So, you had technical scalability in one system but if the customer base grew quickly every other bottleneck would be revealed.
There is more to business operations than technology, it seems.
All businesses need to think about scalability, regardless of their size. If you're a startup, you likely want to be frugal with your infra costs, while still having the ability to quickly scale up when you need it. Those "simple" approaches everyone loves to suggest have no way of doing this.
Like all things, there's a good middle ground here-- use managed services where you can but don't over-architect features like availability & scaling. For example, Kubernetes is an heavy abstraction; make sure it's worth it. A lot of these solutions also increase dev cycles, which is not great early on.
Yes. This is the basis of privilege separation and differential rollouts. If you collapse all this down into a single server or even lambda you lose that. Once your service sees load you will want this badly.
> SQS and various background jobs backed by Lambda
Yes. This is the basis of serverless. The failure of one server is no longer a material concern to your operation. Well done you.
> Logs scattered across CloudWatch
Okay. I can't lie. CloudWatch is dogturds. There is no part of the service that is redeemable. I created a DyanmoDB table and created a library which puts log lines collected into "task records" into the table paritioned by lambda name and sorted by record time. Each lambda can configure the logging environment or use default which include a log entry expiration time. Then I created a command line utility which can query and or "tail" this table.
This work took me 3 days. It's paid off 1000x fold since I did it. You do sometimes have to roll your own out here. CloudWatch is strictly about logging cold start times now.
> Could this have been simplified to a single NodeJS container or Python Flask/FastAPI app with Redis for background tasks? Absolutely.
Could this have been simplified into something far more fragile than what is described? Absolutely. Why you'd want this is entirely beyond me.
Elsewhere in thread you say:
> The event volume is not particularly large as we tend to process things in batch and rarely on the edge of an event.
So the service is not actually under load, and it runs in batches so (temporary) failure is not actually a concern.
> This work took me 3 days. It's paid off 1000x fold since I did it.
Since Lambda was introduced less than 10 years ago, what you're saying here is that it'd be full time job for you for the past 10 years to maintain this (3000 days instead of three) if you have not gone the serverless way, which I find doubtful.

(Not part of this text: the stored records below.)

(** A property of every effect and every request of a program, on every
    path through it. *)
Fixpoint every {A : Type} (P : SyncOp -> Prop) (Q : forall X, Request X -> Prop)
    (t : Prog A) : Prop :=
  match t with
  | Ret _ | Throw _ => True
  | Do op k => P op /\ every P Q k
  | Await rq k => Q _ rq /\ forall r, every P Q (k r)
  end.

(** ** Derived notions *)

Definition entry_ok (P : SyncOp -> Prop) (Q : forall X, Request X -> Prop)
    (en : Entry) : Prop :=
  match en with
  | did op => P op
  | issued rq => Q _ rq
  | _ => True
  end.

(** What is left of the connect sequence once the body is parsed. *)
Definition join (connectionDetailsData : JsValue) : Prog unit :=
  serverUrl ← lift (get_property connectionDetailsData "serverUrl");
  participantToken ← lift (get_property connectionDetailsData "participantToken");
  await (room_connect serverUrl participantToken);;
  await (setMicrophoneEnabled true).

(** Everything [onConnectButtonClicked] does after its entry. *)
Definition connect_body host : Prog unit :=
  url ← lift (new_URL host (connection_details_endpoint host) (location_origin host));
  response ← await (fetch url);
  connectionDetailsData ← await (response_json response);
  join connectionDetailsData.
(** X4: a new interval never changes the mask of an instance that is already
    the target of an interval; an instance that is the target of none gets
    the mask of the new interval when it is its target, and stays without
    mask otherwise. *)
Theorem getMaskByInstance_after_added h c (command : Command) (fr : Z)
    (inst : nat) :
  (Exists (λ e, instance e = Some inst) (masks c) →
   getMaskByInstance h (onMaskAdded c command fr) inst
   = getMaskByInstance h c inst)
  ∧ (Forall (λ e, instance e ≠ Some inst) (masks c) →
     getMaskByInstance h (onMaskAdded c command fr) inst
     = if decide ((maskTill command ≫= λ k, instancesMap c !! k) = Some inst)
       then m ← defined (instancesMap c !! instanceId command);
            Ok (Some (localName (state (h m))))
       else Ok None).
Proof.
  rewrite !getMaskByInstance_firstMask. unfold onMaskAdded.
  cbn [masks set_masks]. rewrite firstMask_app. split.
  - intros Hex. by rewrite decide_True.
  - intros Hall. rewrite decide_False; [done|].
    intros Hex. apply Exists_exists in Hex as (e & He & Hinst).
    by apply (proj1 (Forall_forall _ _) Hall e He).
Qed.

End MaskLookup.

Lemma getMaskByInstance_after_added_witness :
  getMaskByInstance namedHeap (onMaskAdded maskedContainer (mkCommand 3 0 (Some 2%Z)) 7) 20
  = Ok (Some "i10")
  ∧ getMaskByInstance namedHeap (onMaskAdded maskedContainer (mkCommand 3 0 (Some 1%Z)) 7) 10
    = Ok (Some "i11").
Proof.
  split.
  - destruct (getMaskByInstance_after_added namedHeap maskedContainer
                (mkCommand 3 0 (Some 2%Z)) 7 20) as [Hkept _].
    rewrite Hkept; [by vm_compute|]. apply Exists_cons. by left.
  - destruct (getMaskByInstance_after_added namedHeap maskedContainer
                (mkCommand 3 0 (Some 1%Z)) 7 10) as [_ Hnew].
    rewrite Hnew; [by vm_compute|].
    vm_compute. repeat constructor; discriminate.
Defined.

(** ** Rendering more than once *)

Section RenderAgain.
Context {Inst : Type} `{!Library Inst}.
Implicit Types (h : nat → Obj Inst) (c : Container) (r : Renderer).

> Could this have been simplified into something far more fragile than what is described? Absolutely.
Considering the hyperboles in the rest of your comment, this sounds more like snark than a considered opinion.
Your dynamodb solution isn't foolproof. It has throughput limited to the partition granularity -> in your case the lambda name. It's also relatively expensive and fairly slow to query in bulk (DDB is designed for OLTP).
I don't have direct experience here, but I expect slapping grafana on top of any disk basked source is likely to be cheaper, faster, and have better ergonomics. Once your logging is too much for a disk to handle (this will be later than you would've outgrown ddb, but before you would've outgrown cloudwatch) then you can bring something fancy in.
The event volume is not particularly large as we tend to process things in batch and rarely on the edge of an event. I also wouldn't, for example, log API requests using this mechanism. We're nowhere near this being an issue as 20-30 lambdas is not a particular problem for us. Choose a good naming convention and build your own deployment infrastructure and it's no sweat.
> relatively expensive
Large object compression and/or offload to s3 is baked into our dynamodb interface library. Not that this matters as almost all log records end up being less than 4kb anyways.
> slow to query in bulk
Which is why time is part of the key. You're not often looking back more than an hour. There's bulk export back onto campus servers if you wanted that anyways. TTL is default 1 day. Running a "tail" is absurdly cheap, much cheaper than CloudWatch's laughable rate for their similar feature, a miss is 1/2 a read unit, and a hit is almost never more than 2.
> slapping grafana
I didn't need "observability." I need current state and recent deltas. This is particularly true when any changes are made. Otherwise my logs are pure annoyance and don't generally provide value. We optimized for the exceptionally narrow case we felt the cloud underserved in and left it at that.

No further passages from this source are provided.